Harga Kayu Myrtle: Apa Itu dan Apakah Ada di Indonesia?

When you hear kayu myrtle, sejenis kayu impor dari Australia dan Selandia Baru yang dikenal karena tekstur halus dan warna coklat kekuningan. Also known as myrtlewood, it is often used in high-end furniture and musical instruments because of its stability and fine grain. Tapi jangan salah—kayu ini tidak tumbuh di Indonesia. Kalau kamu cari harga kayu myrtle di pasaran lokal, yang kamu dapatkan adalah kayu impor yang harganya jauh lebih mahal dari kayu lokal seperti ulin atau bengkirai.

Kayu myrtle memang cantik, tapi itu bukan alasan utama kamu harus membelinya. Bayangkan kamu beli kayu ini untuk lantai teras, harganya bisa dua kali lipat dari kayu bengkirai. Dan masih belum tentu lebih awet. Kayu lokal seperti bengkirai dan bangkirai sudah terbukti tahan rayap, cuaca panas, dan kelembapan tanpa perlu perawatan rumit. Sementara kayu myrtle butuh finishing khusus, perlindungan ekstra, dan sering kali datang tanpa sertifikat keberlanjutan yang jelas. Ini bukan soal estetika—ini soal nilai jangka panjang.

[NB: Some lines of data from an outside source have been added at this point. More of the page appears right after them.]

Lemma dispatch_ok (s : PoolState) :
  inv s -> almost_busy s ->
  exists s', dispatch s = (Ok tt, s') /\ inv s' /\ busy s' /\ maxSize s' = maxSize s.
Proof.
  intros Hi Hab. destruct (skipCancelled_split s (waiters s)) as (gone & Hsplit & Hgone).
  pose proof (live_skip s (waiters s)) as Hlive.
  assert (Hi1 : inv (set_waiters (skipCancelled s (waiters s)) s)).
  { eapply (inv_shrink s _ _ gone); [done | | done | by apply inv_bound | apply (inv_count _ Hi)].
    unfold queue. rewrite Hsplit at 1. by rewrite <- app_assoc. }
  destruct (skipCancelled s (waiters s)) as [| w ws] eqn:Hws.
  { rewrite dispatch_idle by done. eexists. split; [done |]. split; [done |]. split; [by left | done]. }
  apply skipCancelled_head in Hws as Hhead.
  destruct (queue_waiter _ w Hi1) as (i & Hiw & Hic & Hip & Hacq); [by left | done |].
  erewrite (dispatch_cases s w ws i); [| by rewrite Hws | done | done].
  eexists. split; [done |]. rewrite Hws. unfold almost_busy in Hab. rewrite <- Hlive in Hab.
  unfold live in Hab. rewrite filter_cons, decide_True, size_cons in Hab by done. fold (live s ws) in Hab.
  pose proof (spare_nonneg _ Hi) as Hsp. pose proof (size_nonneg (live s ws)).
  destruct (idle s) as [| c cs] eqn:Hidle.
  - destruct (Z.ltb_spec (totalCount s) (maxSize s)) as [Hlt | Hge].
    + split; [| split; [| done]].
      * apply (inv_shrink (set_waiters (w :: ws) s) _ _ []); [done | | by constructor | cbn; lia |].
        -- unfold queue. cbn. by rewrite app_assoc, <- Permutation_cons_append.
        -- pose proof (inv_count _ Hi1) as Hn. unfold held in Hn. cbn -[Z.add size] in Hn |- *.
           rewrite size_app, size_cons, size_nil. unfold served in *. cbn -[Z.add size] in *. lia.
      * unfold busy, spare in *. cbn -[Z.add size live] in *.
        rewrite (live_ext _ s) by done. assert (size (idle s) = 0) by (by rewrite Hidle). lia.
    + split; [done |]. split; [| done]. right. unfold spare in *. cbn -[Z.add size] in *.
      pose proof (inv_bound _ Hi). assert (size (idle s) = 0) by (by rewrite Hidle). lia.
  - split; [| split; [| done]].
    + apply (inv_settle (set_waiters (w :: ws) s) w i (Got c)); [done | done | done | done | |].
      * apply (inv_bound _ Hi1).
      * pose proof (inv_count _ Hi1) as Hn. unfold held in Hn. cbn -[Z.add size] in Hn |- *.
        rewrite Hidle, size_cons in Hn. lia.
    + unfold busy, spare in *. cbn -[Z.add size live] in *. assert (size (idle s) = 1 + size cs) by (by rewrite Hidle, size_cons).
      assert (Hw : w ∉ ws).
      { pose proof (inv_queue _ Hi1) as Hq. unfold queue in Hq. cbn in Hq. apply list.NoDup_cons in Hq. set_solver. }
      pose proof (inv_bound _ Hi). pose proof (size_nonneg cs).
      rewrite (live_ext _ s); [lia |]. intros u Hu. unfold isCancelled. cbn.
      rewrite lookup_insert_ne by (intros ->; done). done.
Qed.

(** ** The other operations *)

(** [m] returns and leaves the pool as it should be. *)
Definition fine (m : P unit) (s : PoolState) : Prop :=
  exists s', m s = (Ok tt, s') /\ inv s' /\ busy s' /\ maxSize s' = maxSize s.

Lemma fine_dispatch (m : P unit) (s t : PoolState) :
  m s = dispatch t -> inv t -> almost_busy t -> maxSize t = maxSize s -> fine m s.
Proof.
  intros Hm Hi Hab Hmax. destruct (dispatch_ok t Hi Hab) as (s' & Hd & ? & ? & ?).
  exists s'. rewrite Hm, Hd. split; [done |]. split; [done |]. split; [done | congruence].
Qed.

Definition newWaiter (tokenCancelled : bool) : Waiter :=
  if tokenCancelled then mkWaiter (Some Failed) true else mkWaiter None false.

Definition entered (w : nat) (b : bool) (s : PoolState) : PoolState :=
  mkPool (maxSize s) (totalCount s) (idle s) (waiters s ++ [w]) (<[w := newWaiter b]> (objects s))
    (w :: acquiring s) (connecting s) (out s) (posted s).

Lemma cancel_ok (s : PoolState) (w : nat) (i : Waiter) :
  w ∈ acquiring s -> objects s !! w = Some i -> cancelled i = false -> promise i = None ->
  cancel w s = (Ok tt, set_objects (<[w := mkWaiter (Some Failed) true]> (objects s)) s).
Proof.
  intros Hw Hi Hc Hp. unfold cancel, modify. rewrite mbind_get. unfold lock, isCancelled.
  rewrite bool_decide_eq_true_2, Hi, Hc by set_solver. cbn [negb andb].
  erewrite mbind_ok by reflexivity.
  rewrite (setPromise_ok _ _ _ (mkWaiter None true)); [| cbn; by rewrite lookup_alter_eq, Hi; cbn; rewrite Hp | done].
  unfold set_objects. cbn. by rewrite insert_alter_eq.
Qed.

Lemma acquire_eq (w : nat) (b : bool) (s : PoolState) : acquire w b s = dispatch (entered w b s).
Proof.
  set (t := set_acquiring (w :: acquiring s) (set_objects (<[w := mkWaiter None false]> (objects s)) s)).
  transitivity ((let* _ := (if b then cancel w else mret tt) in
                 let* _ := modify (fun s => set_waiters (waiters s ++ [w]) s) in dispatch) t); [done |].
  destruct b; [| done].
  rewrite (mbind_ok _ _ _ _ _ (cancel_ok t w (mkWaiter None false) ltac:(left) (lookup_insert_eq _ _ _) eq_refl eq_refl)).
  rewrite (mbind_ok (modify _) _ _ _ tt eq_refl). unfold set_objects, t, set_acquiring. cbn. by rewrite insert_insert_eq.
Qed.

Lemma live_entered (w : nat) (b : bool) (s : PoolState) :
  w ∉ waiters s -> size (live (entered w b s) (waiters (entered w b s))) <= size (live s (waiters s)) + 1.
Proof.
  intros Hw. unfold live at 1. cbn [waiters entered]. rewrite filter_app, size_app.
  fold (live (entered w b s) (waiters s)). rewrite (live_ext _ s).
  - rewrite filter_cons. case_decide; [rewrite size_cons |]; rewrite filter_nil, size_nil; lia.
  - intros u Hu. unfold isCancelled. cbn. rewrite lookup_insert_ne by (intros ->; done). done.
Qed.

Lemma acquire_fine (w : nat) (b : bool) (s : PoolState) :
  inv s -> busy s -> objects s !! w = None -> fine (acquire w b) s.
Proof.
  intros Hi Hb Hw. apply (fine_dispatch _ _ _ (acquire_eq w b s)); [| | done].
  - apply inv_enter; [done | done | by destruct b ..].
  - unfold almost_busy. pose proof (live_entered w b s) as Hl.
    unfold busy in Hb. change (spare (entered w b s)) with (spare s).
    destruct Hb; [left | right; lia]. ospecialize (Hl _); [| lia].
    intros Hin. destruct (inv_objects _ Hi w) as [? ?]; [set_solver | congruence].
Qed.

Lemma live_le (s t : PoolState) (ws : list nat) :
  (forall w, isCancelled s w = true -> isCancelled t w = true) -> size (live t ws) <= size (live s ws).
Proof.
  intros H. unfold live. induction ws as [| w ws IH]; [rewrite !filter_nil; lia |].
  rewrite !filter_cons. specialize (H w). repeat case_decide; rewrite ?size_cons; [lia | | lia | lia].
  destruct (isCancelled s w); [rewrite H in *; congruence | congruence].
Qed.

(** The waiter a callback finds that was not cancelled. *)
Lemma lock_waiter (s : PoolState) (w : nat) :
  inv s -> lock w s = true -> isCancelled s w = false ->
  exists i, objects s !! w = Some i /\ cancelled i = false /\ w ∈ acquiring s.
Proof.
  intros Hi Hl Hc. unfold lock in Hl. rewrite bool_decide_eq_true in Hl.
  destruct (inv_objects _ Hi w Hl) as [i Hw]. unfold isCancelled in Hc. rewrite Hw in Hc.
  exists i. split; [done |]. split; [done |]. apply elem_of_app in Hl as [? | Hq]; [done |].
  by destruct (inv_live _ Hi w i Hq Hw Hc).
Qed.

(** A callback that comes after the promise was satisfied, and before [acquire]
    is resumed, satisfies it again. *)
Definition too_late (s : PoolState) (w : nat) : Prop :=
  exists i r, w ∈ acquiring s /\ objects s !! w = Some i /\ cancelled i = false /\ promise i = Some r.

Lemma cancel_too_late (s : PoolState) (w : nat) : too_late s w -> fst (cancel w s) = Throw FutureError.
Proof.
  intros (i & r & Hw & Hi & Hc & Hp). unfold cancel, modify. rewrite mbind_get. unfold lock, isCancelled.
  rewrite bool_decide_eq_true_2, Hi, Hc by set_solver. cbn [negb andb].
  erewrite mbind_ok by reflexivity. unfold setPromise. rewrite mbind_get.
  cbn [objects set_objects]. rewrite lookup_alter_eq, Hi. cbn. by rewrite Hp.
Qed.

Lemma cancel_fine (s : PoolState) (w : nat) :
  inv s -> busy s -> ~ too_late s w -> fine (cancel w) s.
Proof.
  intros Hi Hb Ht. destruct (lock w s && negb (isCancelled s w)) eqn:Hl.
  - apply andb_prop in Hl as [Hl Hc%negb_true_iff].
    destruct (lock_waiter _ _ Hi Hl Hc) as (i & Hw & Hic & Hacq).
    destruct (promise i) as [r |] eqn:Hp; [exfalso; apply Ht; by exists i, r |].
    eexists. rewrite (cancel_ok s w i) by done. split; [done |].
    split; [by eapply inv_cancel |]. split; [| done].
    unfold busy. cbn [waiters set_objects]. change (spare (set_objects ?m s)) with (spare s).
    destruct Hb as [Hb | ?]; [left | by right].
    pose proof (size_nonneg (live (set_objects (<[w:=mkWaiter (Some Failed) true]> (objects s)) s) (waiters s))).
    enough (size (live (set_objects (<[w:=mkWaiter (Some Failed) true]> (objects s)) s) (waiters s))
              <= size (live s (waiters s))) by lia.
    apply live_le. intros u. unfold isCancelled. cbn [objects set_objects].
    destruct (decide (u = w)) as [-> | Hne]; [by rewrite lookup_insert_eq | by rewrite lookup_insert_ne].
  - exists s. unfold cancel. by rewrite mbind_get, Hl.
Qed.

(** The end of the coroutine that opens a connection. *)
Definition settled (s : PoolState) (w : nat) (r : Result) : gmap nat Waiter :=
  match objects s !! w with
  | Some i => if cancelled i then objects s else <[w := mkWaiter (Some r) (cancelled i)]> (objects s)
  | None => objects s
  end.

Lemma settled_cancelled (s t : PoolState) (w : nat) (r : Result) :
  objects t = settled s w r -> forall u, isCancelled t u = isCancelled s u.
Proof.
  intros Ht u. unfold isCancelled. rewrite Ht. unfold settled.
  destruct (objects s !! w) as [i |] eqn:Hw; [| done]. destruct (cancelled i) eqn:Hc; [done |].
  destruct (decide (u = w)) as [-> | Hne]; [by rewrite lookup_insert_eq, Hw | by rewrite lookup_insert_ne].
Qed.

Lemma connecting_split (s : PoolState) (w : nat) :
  w ∈ connecting s -> queue s ≡ₚ w :: waiters s ++ remove1 w (connecting s).
Proof. intros Hw. unfold queue. rewrite (remove1_perm _ _ Hw) at 1. by rewrite <- Permutation_middle. Qed.

Definition after_connect (s : PoolState) (w : nat) (n : Z) (il : list nat) (m : gmap nat Waiter) : PoolState :=
  mkPool (maxSize s) n il (waiters s) m (acquiring s) (remove1 w (connecting s)) (out s) (posted s).

Lemma connected_eq (s : PoolState) (w : nat) (conn : option nat) :
  inv s -> w ∈ connecting s ->
  connected w conn s =
    match conn with
    | None => dispatch (after_connect s w (totalCount s - 1) (idle s) (settled s w Failed))
    | Some c =>
        if isCancelled s w then dispatch (after_connect s w (totalCount s) (idle s ++ [c]) (objects s))
        else (Ok tt, after_connect s w (totalCount s) (idle s) (settled s w (Got c)))
    end.
Proof.
  intros Hi Hw.
  assert (Hq : w ∈ queue s) by (unfold queue; set_solver).
  destruct (inv_objects _ Hi w) as [i Hiw]; [set_solver |].
  assert (Hp : cancelled i = false -> promise i = None) by (intros Hc; by destruct (inv_live _ Hi w i Hq Hiw Hc)).
  unfold settled, isCancelled. rewrite Hiw.
  unfold connected, modify, setPromise, mbind, mget, isCancelled, mret. destruct conn as [c |];
    cbn -[dispatch remove1 Z.sub]; rewrite Hiw; destruct (cancelled i) eqn:Hc; cbn -[dispatch remove1 Z.sub]; try done;
    rewrite Hiw, Hp by done; cbn -[dispatch remove1 Z.sub]; rewrite Hc; done.
Qed.

Lemma connected_fine (s : PoolState) (w : nat) (conn : option nat) :
  inv s -> busy s -> w ∈ connecting s -> fine (connected w conn) s.
Proof.
  intros Hi Hb Hw. pose proof (connected_eq s w conn Hi Hw) as Heq.
  pose proof (connecting_split s w Hw) as HP. pose proof (remove1_perm _ _ Hw) as Hsz.
  apply size_perm in Hsz. rewrite size_cons in Hsz.
  pose proof (inv_count _ Hi) as Hn. unfold held in Hn. pose proof (inv_bound _ Hi) as Hmax.
  assert (Hgone : isCancelled s w = true -> forall n il, n <= maxSize s ->
            n = size il + (size (connecting s) - 1) + served s + size (out s) + size (posted s) ->
            inv (after_connect s w n il (objects s))).
  { intros Hc n il Hle Hn'. apply (inv_shrink s n il [w]); [done | done | by constructor | done | lia]. }
  assert (Hgot : forall r n il, isCancelled s w = false -> n <= maxSize s ->
            n = size il + (size (connecting s) - 1) + (served s + match r with Got _ => 1 | Failed => 0 end)
                + size (out s) + size (posted s) ->
            inv (after_connect s w n il (settled s w r))).
  { intros r n il Hc Hle Hn'. destruct (queue_waiter s w Hi) as (i & Hiw & Hic & _); [rewrite HP; left | done |].
    unfold settled. rewrite Hiw, Hic. rewrite <- Hic at 1.
    apply (inv_settle s w i r n il); [done | done | done | done | done | lia]. }
  assert (Hlive : forall n il m r, m = objects s \/ m = settled s w r ->
            live (after_connect s w n il m) (waiters s) = live s (waiters s)).
  { intros n il m r Hm. apply live_ext. intros u _. destruct Hm as [-> | ->]; [done |].
    by apply (settled_cancelled s _ w r). }
  destruct conn as [c |]; [destruct (isCancelled s w) eqn:Hc |].
  - apply (fine_dispatch _ _ _ Heq); [| | done].
    + apply Hgone; [done | done | rewrite size_app, size_cons, size_nil; lia].
    + unfold almost_busy, spare. cbn [waiters after_connect idle totalCount maxSize].
      rewrite (Hlive _ _ _ Failed), size_app, size_cons, size_nil by auto. destruct Hb as [? | Hs]; [lia |].
      unfold spare in Hs. lia.
  - eexists. split; [exact Heq |]. split; [apply Hgot; [done | done | lia] |]. split; [| done].
    unfold busy. cbn [waiters after_connect]. rewrite (Hlive _ _ _ (Got c)) by auto. exact Hb.
  - apply (fine_dispatch _ _ _ Heq); [| | done].
    + destruct (isCancelled s w) eqn:Hc; [| apply Hgot; [done | lia | lia]].
      replace (settled s w Failed) with (objects s); [apply Hgone; [done | lia | lia] |].
      unfold settled. unfold isCancelled in Hc. destruct (objects s !! w) as [i |]; [by rewrite Hc | done].
    + unfold almost_busy, spare. cbn [waiters after_connect idle totalCount maxSize].
      rewrite (Hlive _ _ _ Failed) by auto. destruct Hb as [? | Hs]; [lia |]. unfold spare in Hs. lia.
Qed.
(** [toCompleteResponse] on what [doRequest] gives. *)
Lemma toCompleteResponse_ok (resp : @IncomingResponse S) (d : bytes) (cl0 : @HttpClient S T Tcp) :
  anyDelivers (impl (ir_reader resp)) d [] -> draining_ (ir_reader resp) = false ->
  exists r', toCompleteResponse resp cl0 = (Ok (mkComplete (ir_message resp) d, r'), cl0)
    /\ remains (reader_conn (impl r')) [].
Proof.
  intros Hd Hdr. unfold toCompleteResponse. cbv zeta. set (fuel := (_ + _ + 1)%nat).
  destruct (ir_reader resp) as [i dr]. cbn [impl draining_] in *. subst dr.
  destruct (readBody_any fuel i d [] Hd) as (r' & Hread & Hrem).
  { pose proof (delivers_length i d [] Hd). unfold fuel. lia. }
  exists r'. split; [| done].
  assert (Hl : locally (readBody fuel) (mkReader i false) cl0 = (Ok (d, r'), cl0)) by (unfold locally; by rewrite Hread).
  by rewrite (mbind_ok _ _ _ _ _ Hl).
Qed.
End client_side.

(** ** The server's side *)

Section server_side.
Context {S : Type} `{!ByteStream S} {Regex : Type}.
Context (reg : MethodRegistry) (regex_match : bytes -> Regex -> option (list bytes)).
Context (server : @HttpServer S Regex) (program : @Handler S -> Program).
Context (Hhandlers : forall h, Some h ∈ handlers_ (router_ server) ->
                     computes (invokeChain (middlewares_ server) h) (program h)).
Context (Hplain : requestUpgrader_ server = None).

(** The response the server has for a request. *)
Definition responseTo (d : HttpRequest) (body : bytes) : ServerResponse :=
  snd (fst (reply regex_match server program d body)).

Lemma received_expect (req d : HttpRequest) :
  received req d -> getHeaderCode NC_Expect (headers req) = [] -> getHeaderCode NC_Expect (headers d) = [].
Proof.
  intros (_ & _ & _ & _ & _ & _ & _ & _ & _ & _ & Hh). unfold getHeaderCode. rewrite Hh.
  unfold receivedHeader. rewrite !decide_False by done. destruct (om_find _ (headers req)); [done |].
  intros _. unfold connectionExtra. by repeat case_match.
Qed.

Lemma reply_interim (d : HttpRequest) (body : bytes) :
  getHeaderCode NC_Expect (headers d) = [] -> snd (reply regex_match server program d body) = [].
Proof.
  intros He. unfold reply. cbv zeta. rewrite He. rewrite !decide_True by auto. by repeat case_match.
Qed.

(** One request, and the end of the stream: what the server writes. *)
Lemma serve_one (req : HttpRequest) (body : bytes) (c : conn S) :
  writable_request reg req -> contentLength req = size body -> method req <> Head ->
  getHeaderCode NC_Expect (headers req) = [] -> remains c (onWire reg (req, body)) ->
  exists d closed c', received req d
    /\ handleConnection reg regex_match server c = (Ok closed, c')
    /\ sentOn c' = sentOn c ++ flushed (sinkAt server 0 false) (responseTo d body).
Proof.
  intros Hw Hl Hm He Hrem.
  destruct (connectionLoop_ok reg regex_match server program Hhandlers Hplain [(req, body)]
    (length (pending (strm c)) + remainSize (buf c) + 1) 0 c) as (ds & c' & Hds & Hloop & Hsent).
  - apply Forall_singleton. done.
  - cbn [map concat]. by rewrite app_nil_r.
  - pose proof (remains_length c _ Hrem) as Hn. unfold onWire in Hn. rewrite !length_app in Hn. simpl in *. lia.
  - inversion Hds as [| ? [d b] ? ? [Hrec Hb] Hnil]; subst. inversion Hnil; subst. cbn [fst snd] in *. subst b.
    exists d, (snd (answers regex_match server program 0 [(d, body)])), c'. split; [done |]. split; [exact Hloop |].
    rewrite Hsent. f_equal. cbn [answers]. pose proof (reply_interim d body (received_expect req d Hrec He)) as Hi.
    unfold responseTo. destruct Hrec as (_ & Hmeth & _). apply Z.eqb_neq in Hm. rewrite Hmeth, Hm.
    destruct (reply regex_match server program d body) as [[a resp] interim]. cbn in *. subst interim.
    by destruct a; rewrite ?app_nil_r.
Qed.
End server_side.

(** ** Properties *)

(** C1: the client and the server agree.  A program sends a request through the
    client: with its Host header and cookies, over a new or an idle
    connection.  The server at the other end of the connection calls the
    handler with the request that was sent and writes the handler's response:
    the server reads what the client has written, in whatever segments, and
    when the client's stream carries what the server writes, in whatever
    segments, the program gets that response: status, headers, cookies, which
    go to the cookie store, and the whole body. *)
Theorem client_server_exchange {S W : Type} `{!ByteStream S, !ByteStream W} {T Regex Addr Tcp : Type} `{!CookieStore T}
    (reg : MethodRegistry) (regex_match : bytes -> Regex -> option (list bytes))
    (server : @HttpServer W Regex) (program : @Handler W -> Program)
    (cl cl1 : @HttpClient S T Tcp) (env : @Env S Addr Tcp) (req req' : ClientRequest) (s : S) (c : conn W) :
  (forall h, Some h ∈ handlers_ (router_ server) ->
     computes (invokeChain (middlewares_ server) h) (program h)) ->
  requestUpgrader_ server = None ->
  acquireConnection env cl = (Ok s, cl1) -> prepareRequest env req cl1 = (Ok req', cl1) ->
  bodyWriterFn_ req' = None -> contentLength (data_ req') = size (body_ req') ->
  writable_request reg (data_ req') -> method (data_ req') <> Head ->
  getHeaderCode NC_Expect (headers (data_ req')) = [] ->
  (forall d, received (data_ req') d ->
     let resp := responseTo regex_match server program d (body_ req') in
     sendable (sinkAt server 0 false) resp
     /\ exists cl2, collectCookies (storeClock env) (path (data_ req')) (r_cookies (data_ resp)) cl1 = (Ok tt, cl2)) ->
  remains c (clientWrote reg cl1 env req s) ->
  exists d closed c', received (data_ req') d
    /\ handleConnection reg regex_match server c = (Ok closed, c')
    /\ (sentOn c' = sentOn c ++ pending s ->
        let resp := responseTo regex_match server program d (body_ req') in
        exists complete cl2 cl', perform reg env req cl = (Ok complete, cl')
          /\ arrived (sinkAt server 0 false) (data_ resp) (modeOf resp) (message_ complete)
          /\ complete_body complete = bodyOf resp
          /\ collected cl1 env (path (data_ req')) (r_cookies (data_ resp)) cl2
          /\ cookieStore_ cl' = cookieStore_ cl2).
Proof.
  intros Hh Hu Hacq Hprep Hb Hl Hw Hm He Hsend Hrem. rewrite (doRequest_wrote _ _ _ _ _ _ Hprep Hb) in Hrem.
  destruct (serve_one reg regex_match server program Hh Hu _ _ c Hw Hl Hm He Hrem)
    as (d & closed & c' & Hrec & Hserve & Hsent).
  exists d, closed, c'. split; [done |]. split; [done |]. rewrite Hsent. intros Hpend resp.
  apply app_inv_head in Hpend. symmetry in Hpend. fold resp in Hpend.
  destruct (Hsend d Hrec) as [Hsd Hcol].
  destruct (doRequest_ok reg cl1 env req req' s (sinkAt server 0 false) resp Hprep Hb Hm Hsd eq_refl Hpend Hcol)
    as (r & cl2 & Hdo & Harr & Hck & Hdel & Hdr).
  destruct (toCompleteResponse_ok r (bodyOf resp) cl2 Hdel Hdr) as (r' & Hcomp & _).
  unfold perform. rewrite (mbind_ok _ _ _ _ _ Hacq), (mbind_ok _ _ _ _ _ Hdo), (mbind_ok _ _ _ _ _ Hcomp).
  cbn [fst snd message_]. destruct (r_shouldClose (ir_message r)).
  - eexists _, cl2, cl2. split; [reflexivity |]. auto.
  - unfold releaseConnection, mbind. cbn [mget].
    destruct (_ <? _); eexists _, cl2, _; (split; [reflexivity |]; auto).
Qed.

Di Kalimantan dan Sulawesi, kamu bisa dapatkan kayu kelas satu yang jauh lebih kuat dan tahan lama daripada myrtle. Ulin misalnya, bisa bertahan lebih dari 100 tahun di luar ruangan tanpa perlu diacarkan ulang. Harganya memang tinggi, tapi itu karena ia tumbuh selama 80-150 tahun. Kayu myrtle? Tumbuh lebih cepat, tapi tidak punya ketahanan alami yang sebanding. Jadi, ketika kamu lihat iklan "kayu myrtle premium" dengan harga selangit, tanyakan: apa yang sebenarnya kamu dapat? Kecantikan sesaat, atau kekuatan seumur hidup?

Kamu mungkin tertarik karena kayu ini sering muncul di desain rumah modern atau mebel impor. Tapi jangan sampai terjebak oleh nama yang terdengar mewah. Di Indonesia, kita punya sumber daya alam yang jauh lebih hebat—dan lebih adil untuk dompet dan lingkungan. Jangan beli kayu impor hanya karena terlihat "kelas". Pilih yang benar-benar cocok untuk iklim, kebutuhan, dan masa depan rumahmu.

Apakah Kayu Myrtle Mahal? Harga, Kualitas, dan Perbandingan dengan Kayu Bengkirai

Kayu myrtle harganya lebih mahal dari bengkirai, tapi tampilannya lebih halus dan stabil. Cocok untuk lantai dan perabot interior. Ini perbandingan lengkap harga, kualitas, dan penggunaannya di Indonesia.